I know. For an example, let's take Apple. Apple closes at $104+ the day before earnings is announced. After earnings announcement Apple drops and closes at 97.82 a drop of 6.25%. Now let's look at PayPal.... Great, I mean Great numbers for this economy and do we go up 6.25% (we would be trading at $2.50+ positive if we did) no instead we hover around $1-$1.25 not even a 3% gain. I tell you I guess I just don't understand what investors are looking for in the market right now. One saving grace is with these numbers it becomes more and more important for any possible takeover by VISA or AMEX or whoever to get it done sooner than later because later is going to cost them even more than it would now.

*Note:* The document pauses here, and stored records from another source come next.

(* ===== verification/Text.v ===== *)
(** * Rust strings

    A [str] is the list of its characters (Unicode scalar values) where the
    source works with [char]s, and the list of its bytes where it works with
    bytes; both are [list N].  The operations are those of the standard
    library that the modelled code calls. *)

From S2P Require Import Prelude.

Abbreviation Str := (list N).

(** A literal of the source (ASCII). *)
Fixpoint str (s : string) : Str :=
  match s with
  | EmptyString => []
  | String a s' => Ascii.N_of_ascii a :: str s'
  end.

#[global] Arguments str : simpl never.

Definition c_tab : N := 9.
Definition c_nl : N := 10.
Definition c_ff : N := 12.
Definition c_cr : N := 13.
Definition c_space : N := 32.
Definition c_dquote : N := 34.
Definition c_dollar : N := 36.
Definition c_squote : N := 39.
Definition c_lparen : N := 40.
Definition c_rparen : N := 41.
Definition c_star : N := 42.
Definition c_slash : N := 47.
Definition c_colon : N := 58.
Definition c_backslash : N := 92.

(** [char::is_ascii_whitespace] (vertical tab is not one of them). *)
Definition is_ascii_whitespace (c : N) : bool :=
  bool_decide (c ∈ [c_tab; c_nl; c_ff; c_cr; c_space]).

(** [char::is_whitespace]: the Unicode property White_Space. *)
Definition is_whitespace (c : N) : bool :=
  (9 <=? c)%N && (c <=? 13)%N
  || bool_decide (c ∈ [32; 133; 160; 5760; 8232; 8233; 8239; 8287; 12288]%N)
  || (8192 <=? c)%N && (c <=? 8202)%N.

Definition to_ascii_lower (c : N) : N :=
  if (65 <=? c)%N && (c <=? 90)%N then (c + 32)%N else c.
Definition to_ascii_upper (c : N) : N :=
  if (97 <=? c)%N && (c <=? 122)%N then (c - 32)%N else c.
Definition to_ascii_lowercase (s : Str) : Str := to_ascii_lower <$> s.
Definition to_ascii_uppercase (s : Str) : Str := to_ascii_upper <$> s.
Definition eq_ignore_ascii_case (s t : Str) : bool :=
  bool_decide (to_ascii_lowercase s = to_ascii_lowercase t).

Definition is_empty (s : Str) : bool :=
  match s with [] => true | _ => false end.

Fixpoint strip_prefix (p s : Str) : option Str :=
  match p, s with
  | [], _ => Some s
  | a :: p', b :: s' => if (a =? b)%N then strip_prefix p' s' else None
  | _ :: _, [] => None
  end.

Definition starts_with (s p : Str) : bool :=
  match strip_prefix p s with Some _ => true | None => false end.
Definition ends_with (s p : Str) : bool := starts_with (reverse s) (reverse p).

Fixpoint contains (s p : Str) : bool :=
  starts_with s p || match s with [] => false | _ :: s' => contains s' p end.

(** [split_once] and [find] for a single character. *)
Fixpoint split_once (c : N) (s : Str) : option (Str * Str) :=
  match s with
  | [] => None
  | a :: s' =>
      if (a =? c)%N then Some ([], s')
      else match split_once c s' with
           | Some (l, r) => Some (a :: l, r)
           | None => None
           end
  end.

Fixpoint find_char (c : N) (s : Str) : option nat :=
  match s with
  | [] => None
  | a :: s' => if (a =? c)%N then Some O else S <$> find_char c s'
  end.

Fixpoint trim_start (s : Str) : Str :=
  match s with
  | [] => []
  | a :: s' => if is_whitespace a then trim_start s' else s
  end.
Definition trim_end (s : Str) : Str := reverse (trim_start (reverse s)).
Definition trim (s : Str) : Str := trim_end (trim_start s).

(** ** Lemmas *)

Lemma strip_prefix_spec p s r : strip_prefix p s = Some r ↔ s = p ++ r.
Proof.
  revert s. induction p as [|a p IH]; intros s; simpl; [naive_solver|].
  destruct s as [|b s]; [naive_solver|].
  destruct (N.eqb_spec a b) as [->|Hne]; [|naive_solver].
  rw IH. naive_solver.
Qed.

Lemma starts_with_spec s p : starts_with s p = true ↔ ∃ r, s = p ++ r.
Proof.
  unfold starts_with. destruct (strip_prefix p s) as [r|] eqn:E.
  - apply strip_prefix_spec in E. naive_solver.
  - split; [done|]. intros [r Hr%strip_prefix_spec]. congruence.
Qed.

Lemma contains_spec s p : contains s p = true ↔ ∃ a b, s = a ++ p ++ b.
Proof.
  induction s as [|c s IH]; simpl.
  - rw orb_false_r starts_with_spec. split.
    + intros [r ->]. by exists [], r.
    + intros (a & b & H). destruct a; [|done]. by exists b.
  - rw orb_true_iff starts_with_spec IH. split.
    + intros [[r Hr]|(a & b & ->)]; [by exists [], r|by exists (c :: a), b].
    + intros (a & b & H). destruct a as [|c' a]; simplify_eq/=; eauto.
Qed.

Lemma split_once_spec c s l r :
  split_once c s = Some (l, r) ↔ s = l ++ c :: r ∧ c ∉ l.
Proof.
  revert l. induction s as [|a s IH]; intros l; simpl.
  - split; [done|]. intros [H _]. by destruct l.
  - destruct (N.eqb_spec a c) as [->|Hne].
    + split; [intros; simplify_eq; split; [done|apply not_elem_of_nil]|].
      intros [H Hn]. destruct l as [|b l]; [by simplify_eq/=|].
      simplify_eq/=. exfalso. apply Hn. left.
    + destruct (split_once c s) as [[l' r']|] eqn:E.
      * split.
        -- intros ?; simplify_eq. destruct (proj1 (IH l') eq_refl) as [-> Hn].
           split; [done|]. rw elem_of_cons. naive_solver.
        -- intros [H Hn]. destruct l as [|b l]; simplify_eq/=.
           apply not_elem_of_cons in Hn as [_ Hn].
           pose proof (proj2 (IH l) (conj eq_refl Hn)). by simplify_eq.
      * split; [done|]. intros [H Hn]. destruct l as [|b l]; simplify_eq/=.
        apply not_elem_of_cons in Hn as [_ Hn].
        by pose proof (proj2 (IH l) (conj eq_refl Hn)).
Qed.

Lemma to_ascii_lower_not_upper c : (65 <=? to_ascii_lower c)%N && (to_ascii_lower c <=? 90)%N = false.
Proof.
  unfold to_ascii_lower. destruct ((65 <=? c)%N && (c <=? 90)%N) eqn:E; [|done].
  apply andb_true_iff in E as [H1%N.leb_le H2%N.leb_le].
  apply andb_false_iff. right. apply N.leb_gt. lia.
Qed.

Lemma trim_start_suffix s : ∃ w, s = w ++ trim_start s ∧ Forall (λ c, is_whitespace c = true) w.
Proof.
  induction s as [|a s (w & Hw & Hall)]; simpl; [by exists []|].
  destruct (is_whitespace a) eqn:E; [|by exists []].
  exists (a :: w). simpl. rw -Hw. split; [done|by constructor].
Qed.

Lemma trim_start_head s c r : trim_start s = c :: r → is_whitespace c = false.
Proof.
  induction s as [|a s IH]; simpl; [done|].
  destruct (is_whitespace a) eqn:E; [done|]. by intros [= <- <-].
Qed.

Lemma trim_start_nonblank c s : is_whitespace c = false → trim_start (c :: s) = c :: s.
Proof. intros H. simpl. by rw H. Qed.

Lemma trim_start_idem s : trim_start (trim_start s) = trim_start s.
Proof.
  induction s as [|a s IH]; simpl; [done|].
  destruct (is_whitespace a) eqn:E; [done|]. simpl. by rw E.
Qed.

(** Trimming the end keeps the first character of a text that does not start
    with white space. *)
Lemma trim_start_snoc s c :
  is_whitespace c = false → trim_start (s ++ [c]) = trim_start s ++ [c].
Proof.
  intros H. induction s as [|a s IH]; simpl; [by rw H|].
  by destruct (is_whitespace a).
Qed.

Lemma trim_end_cons c s : is_whitespace c = false → trim_end (c :: s) = c :: trim_end s.
Proof.
  intros H. unfold trim_end. rw reverse_cons trim_start_snoc // reverse_app //.
Qed.

Lemma trim_head s c r : trim s = c :: r → is_whitespace c = false.
Proof.
  unfold trim. destruct (trim_start s) as [|a t] eqn:E; [done|].
  pose proof (trim_start_head _ _ _ E) as Ha. rw trim_end_cons //. by intros [= -> _].
Qed.

Lemma trim_clean s : Forall (λ c, is_whitespace c = false) s → trim s = s.
Proof.
  intros H. unfold trim.
  assert (trim_start s = s) as -> by (destruct H; [done|by apply trim_start_nonblank]).
  induction H as [|c s Hc Hs IH]; [done|]. rw trim_end_cons //. by rw IH.
Qed.

Lemma lower_keeps_whitespace c : is_whitespace (to_ascii_lower c) = is_whitespace c.
Proof.
  unfold to_ascii_lower. destruct ((65 <=? c)%N && (c <=? 90)%N) eqn:E; [|done].
  apply andb_true_iff in E as [H1%N.leb_le H2%N.leb_le].
  assert (forallb (λ n, eqb (is_whitespace (N.of_nat n + 32)) (is_whitespace (N.of_nat n)))
            (seq 65 26) = true) as Hall by (vm_compute; reflexivity).
  rw forallb_forall in Hall. specialize (Hall (N.to_nat c)).
  rw N2Nat.id in Hall. apply eqb_prop, Hall, in_seq. lia.
Qed.

Lemma is_whitespace_ascii c : is_ascii_whitespace c = true → is_whitespace c = true.
Proof.
  intros H%bool_decide_eq_true_1.
  repeat (apply elem_of_cons in H as [->|H]; [done|]). by apply not_elem_of_nil in H.
Qed.

(** ** Decimal numbers *)

(** [char::to_digit(10)] *)
Definition digit_value (c : N) : option Z :=
  if (48 <=? c)%N && (c <=? 57)%N then Some (Z.of_N c - 48) else None.

(** The digits of a [u64] ([usize]) from an accumulator; [None] on another
    character or on overflow. *)
Fixpoint parse_digits (acc : Z) (s : Str) : option Z :=
  match s with
  | [] => Some acc
  | c :: s' =>
      match digit_value c with
      | Some d => let acc' := acc * 10 + d in
                  if acc' <=? u64_max then parse_digits acc' s' else None
      | None => None
      end
  end.

(** [str::parse::<u64>]: an optional plus sign and at least one digit. *)
Definition parse_u64 (s : Str) : option Z :=
  match s with
  | [] => None
  | c :: s' => if (c =? 43)%N then (match s' with [] => None | _ => parse_digits 0 s' end)
               else parse_digits 0 s
  end.

(** [Display] of an unsigned integer. *)
Fixpoint show_digits (fuel : nat) (n : Z) : Str :=
  match fuel with
  | O => []
  | S f => (if n <? 10 then [] else show_digits f (n / 10)) ++ [Z.to_N (48 + n mod 10)]
  end.
Definition show_u64 (n : Z) : Str := show_digits 20 n.

Lemma digit_value_show n : digit_value (Z.to_N (48 + n mod 10)) = Some (n mod 10).
Proof.
  pose proof (Z.mod_pos_bound n 10 ltac:(lia)). unfold digit_value.
  rw (proj2 (N.leb_le _ _)); [|lia]. rw (proj2 (N.leb_le _ _)); [|lia]. simpl. f_equal. lia.
Qed.

Lemma parse_digits_app acc s t :
  parse_digits acc (s ++ t) = (parse_digits acc s ≫= λ a, parse_digits a t).
Proof.
  revert acc. induction s as [|c s IH]; intros acc; simpl; [done|].
  destruct (digit_value c) as [d|]; [|done]. destruct (_ <=? _); [apply IH|done].
Qed.

(** Twenty digits are enough for 64 bits. *)
Lemma parse_show_digits fuel n :
  0 ≤ n ≤ u64_max → n < 10 ^ Z.of_nat fuel → (0 < fuel)%nat →
  parse_digits 0 (show_digits fuel n) = Some n.
Proof.
  revert n. induction fuel as [|f IH]; intros n Hn Hf Hpos; [lia|].
  cbn [show_digits]. rw parse_digits_app.
  pose proof (Z.div_mod n 10 ltac:(lia)). pose proof (Z.mod_pos_bound n 10 ltac:(lia)).
  assert (parse_digits 0 (if n <? 10 then [] else show_digits f (n / 10)) = Some (n / 10)) as ->.
  { destruct (Z.ltb_spec n 10); [simpl; f_equal; lia|]. apply IH; [lia| |].
    - apply Z.div_lt_upper_bound; [lia|].
      rw Nat2Z.inj_succ Z.pow_succ_r in Hf; lia.
    - destruct f; [|lia]. simpl in Hf. lia. }
  cbn [mbind option_bind parse_digits]. rw digit_value_show.
  replace (n / 10 * 10 + n mod 10) with n by lia. by rw (proj2 (Z.leb_le _ _)); [|lia].
Qed.

Lemma show_digits_head fuel n c s :
  show_digits fuel n = c :: s → 0 ≤ n → (48 <= c)%N.
Proof.
  revert n c s. induction fuel as [|f IH]; intros n c s; cbn [show_digits]; [done|].
  pose proof (Z.mod_pos_bound n 10 ltac:(lia)). intros Heq Hn.
  destruct (n <? 10) eqn:E; [injection Heq; lia|].
  destruct (show_digits f (n / 10)) as [|c' s'] eqn:E'; simpl in Heq; [injection Heq; lia|].
  injection Heq as <- _. eapply IH; [exact E'|]. apply Z.div_pos; lia.
Qed.

Lemma parse_show n : in_u64 n → parse_u64 (show_u64 n) = Some n.
Proof.
  intros Hn. assert (parse_digits 0 (show_u64 n) = Some n) as Hp.
  { apply parse_show_digits; [exact Hn| |lia]. unfold in_u64, u64_max in Hn. simpl. lia. }
  unfold parse_u64. destruct (show_u64 n) as [|c s] eqn:E.
  - exfalso. unfold show_u64 in E. cbn [show_digits] in E. by apply app_nil in E as [_ ?].
  - pose proof (show_digits_head _ _ _ _ E ltac:(unfold in_u64 in Hn; lia)).
    by rw (proj2 (N.eqb_neq c 43)); [|lia].
Qed.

If Facebook, Amazon, or Apple (ha ha Apple) had hit and surpassed all of their "numbers" like PayPal did, and has done for all three quarters we would be experiencing 10%+ price adjustment higher. 3.5% today is good but it does not reflect what is truly going on with PayPal. Something (someones?) is struggling to keep this stock price below $42. Who? What? Why?
Methinks that we are seeing an attempt by the market to shake loose some shares before next quarter results are in. How else to explain a lower stock price but with only a third of the daily volume playing out. I think it may be time to buy just a few more shares.
Why did I say ApplePay three times? Like the movie Bettlejuice and Sheldon's knocking on "The Big Bang", I was hoping that if I said ApplePay three times it would scare nervous investors into selling their share of PayPal. You see, I want to buy some more shares of PayPal and thought this the easiest way to get some cheap!